- Pakistan / New Zealand
- Dates: 26 December 2022 – 13 January 2023
- Captains: Babar Azam / Tim Southee (Tests) Kane Williamson (ODIs)

Test series
- Result: 2-match series drawn 0–0
- Most runs: Sarfaraz Ahmed (335) / Tom Latham (281)
- Most wickets: Abrar Ahmed (11) / Ish Sodhi (13)
- Player of the series: Sarfaraz Ahmed (Pak)

One Day International series
- Results: New Zealand won the 3-match series 2–1
- Most runs: Mohammad Rizwan (182) / Kane Williamson (164)
- Most wickets: Naseem Shah (8) / Tim Southee (6)
- Player of the series: Devon Conway (NZ)

= New Zealand cricket team in Pakistan in 2022–23 (December 2022) =

International cricket tour

The New Zealand cricket team toured Pakistan in December 2022 and January 2023 to play two Test matches and three One Day International (ODI) matches. The Test matches formed part of the 2021–2023 ICC World Test Championship, and the ODI matches formed part of the inaugural 2020–2023 ICC Cricket World Cup Super League.

In April 2022, the Pakistan Cricket Board (PCB) confirmed that the series would be taking place. Following the tour, New Zealand returned to Pakistan in April 2023, to play five ODIs and five Twenty20 International (T20I) matches, to make up for the series that was postponed in September 2021.

In October 2022, the PCB announced the fixtures for the tour. Initially, the second Test was scheduled to be played in Multan, but later shifted to Karachi because of poor weather conditions in Multan. On 24 December 2022, the PCB confirmed the revised fixtures, with all the matches being played in Karachi.

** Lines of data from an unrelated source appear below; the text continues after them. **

(* ===== verification/UvmCopy.v ===== *)
(** uvmcopy of vm.c (Lab3): fork's copy of an address space, page by page. *)
From S2P Require Import Prelude Riscv Vm PageTable Mappings AddrSpace.

Section uvm_copy.
Context {R : Riscv} {L : Allocator} {RL : RiscvLaws R} {AL : AllocatorLaws L}.
Implicit Types (m : mem) (T : tables) (s : vst).

(** ** Definitions *)

(** The tables and pages of the space [old] are apart from the pages that the
    copy uses: the tables of [new] and the free pages. *)
Definition apart s (old : Z) (To Tn : tables) : Prop :=
  ∀ q, q ∈ dom Tn ∪ free (alloc s) → q ∉ dom To ∧ ∀ va, ¬ leaf s old va q.

(** From [s0] to [s], the pages of [0, hi) of [old] were copied to [new]: the
    same flags and contents in pages of their own. *)
Record copied (s0 : vst) (old : Z) (new : Z) (Tn0 : tables) (hi : Z) (s : vst) (Tn : tables) : Prop := {
  cp_inv : as_inv s new Tn;
  cp_owned : ∀ q, owned s new Tn q ↔ owned s0 new Tn0 q;
  cp_pool : ∀ q, q ∈ dom Tn ∪ free (alloc s) → q ∈ dom Tn0 ∪ free (alloc s0);
  cp_mem : same_off (dom Tn0 ∪ free (alloc s0)) (vmem s0) (vmem s);
  cp_pages : ∀ va, 0 <= va < hi → has (entry (vmem s) new va) PTE_V = true
    ∧ PTE_FLAGS (entry (vmem s) new va) = PTE_FLAGS (entry (vmem s0) old va)
    ∧ ∀ off, 0 <= off < 4096 →
        vmem s (PTE2PA (entry (vmem s) new va) + off) = vmem s0 (PTE2PA (entry (vmem s0) old va) + off);
  cp_rest : ∀ va, 0 <= va < MAXVA → ¬ (0 <= va < hi) → entry (vmem s) new va = entry (vmem s0) new va }.

(** ** Lemmas *)

(** What happens in the pool of [new] does not touch [old]. *)
Lemma old_same s0 s old To Tn0 :
  as_inv s0 old To → (∀ q, q ∈ dom Tn0 ∪ free (alloc s0) → is_page q) → apart s0 old To Tn0 →
  same_off (dom Tn0 ∪ free (alloc s0)) (vmem s0) (vmem s) →
  (∀ q, q ∈ free (alloc s) → q ∈ dom Tn0 ∪ free (alloc s0)) →
  as_inv s old To ∧ same_entries s0 s old
  ∧ ∀ va p x, leaf s0 old va p → in_page p x → vmem s x = vmem s0 x.
Proof.
  intros I HP Hap Hoff Hfr. destruct (ai_pt _ _ _ I) as [I1 D].
  destruct (table_same _ _ _ _ _ I1 Hoff HP) as (I2 & _ & He & _).
  { intros q Hq Hq'. by apply (Hap q). }
  split; [|split; [exact He|]].
  - eapply as_same; [done|split; [done|]|exact He|].
    + intros q Hq Hq'. by destruct (Hap q (Hfr q Hq')).
    + intros va p Hl. destruct (ai_leaf _ _ _ I _ _ Hl) as (_ & _ & _ & ?). split; [|done].
      intros Hq. by destruct (Hap p (Hfr p Hq)) as [_ Hn]; destruct (Hn va).
  - intros va p x Hl Hx. destruct (ai_leaf _ _ _ I _ _ Hl) as (_ & Hp & _ & _).
    apply (same_off_page _ _ _ _ Hoff HP Hp); [|done]. intros Hq.
    by destruct (Hap p Hq) as [_ Hn]; destruct (Hn va).
Qed.

Lemma flags_range e : 0 <= e < 2 ^ 64 → 0 <= PTE_FLAGS e < 1024.
Proof using RL. intros He. rewrite pte_flags_field by done. apply Z.mod_pos_bound. lia. Qed.
Lemma entry_range m root va : 0 <= entry m root va < 2 ^ 64.
Proof using. unfold entry. destruct (slot m root va); [apply load64_range|lia]. Qed.
(** A valid entry has V among its flags. *)
Lemma flags_valid e : 0 <= e < 2 ^ 64 → has e PTE_V = true → Z.lor (PTE_FLAGS e) 1 = PTE_FLAGS e.
Proof using RL.
  intros He Hv. rewrite pte_flags_field by done. unfold has in Hv. rewrite pte_v_bit in Hv.
  assert (Hb : Z.testbit e 0 = true).
  { change 1 with (Z.ones 1) in Hv. rewrite Z.land_ones in Hv by lia. rewrite Z.bit0_odd.
    change (2 ^ 1) with 2 in Hv. rewrite Zmod_odd in Hv. by destruct (Z.odd e). }
  apply Z.bits_inj'. intros n Hn. rewrite Z.lor_spec. change 1 with (Z.ones 1). rewrite Z.testbit_ones_nonneg by lia.
  destruct (Z.ltb_spec n 1) as [?|?]; [|by rewrite orb_false_r].
  assert (n = 0) as -> by lia. rewrite Z.mod_pow2_bits_low by lia. by rewrite Hb.
Qed.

Ahead of the Test series, Tim Southee was appointed as New Zealand's Test captain, after Kane Williamson stepped down from his role.

==Squads==

| Tests |  | ODIs |  |
|---|---|---|---|
| Pakistan | New Zealand | Pakistan | New Zealand |
| Babar Azam (c); Mohammad Rizwan (vc, wk); Abdullah Shafique; Abrar Ahmed; Salman Ali Agha; Hasan Ali; Imam-ul-Haq; Kamran Ghulam; Mir Hamza; Mohammad Nawaz; Mohammad Wasim Jnr; Naseem Shah; Nauman Ali; Sajid Khan; Sarfaraz Ahmed (wk); Saud Shakeel; Shahnawaz Dahani; Shan Masood; Zahid Mahmood; | Tim Southee (c); Tom Latham (vc); Michael Bracewell; Tom Blundell (wk); Devon Conway; Matt Henry; Daryl Mitchell; Henry Nicholls; Ajaz Patel; Glenn Phillips; Ish Sodhi; Blair Tickner; Neil Wagner; Kane Williamson; Will Young; | Babar Azam (c); Shan Masood (vc); Agha Salman; Fakhar Zaman; Haris Sohail; Haris Rauf; Imam-ul-Haq; Kamran Ghulam; Mohammad Hasnain; Mohammad Nawaz; Mohammad Rizwan (wk); Mohammad Wasim; Naseem Shah; Shahnawaz Dahani; Tayyab Tahir; Usama Mir; | Kane Williamson (c); Finn Allen; Doug Bracewell; Michael Bracewell; Devon Conway; Lockie Ferguson; Matt Henry; Tom Latham (wk); Adam Milne; Daryl Mitchell; Henry Nicholls; Glenn Phillips; Mitchell Santner; Henry Shipley; Ish Sodhi; Tim Southee; Blair Tickner; |

On 24 December 2022, Mir Hamza, Sajid Khan and Shahnawaz Dahani were added to Pakistan's Test squad.

New Zealand's Adam Milne and Matt Henry were ruled out from ODI series due to injuries, with Blair Tickner and Doug Bracewell named as their respective replacements.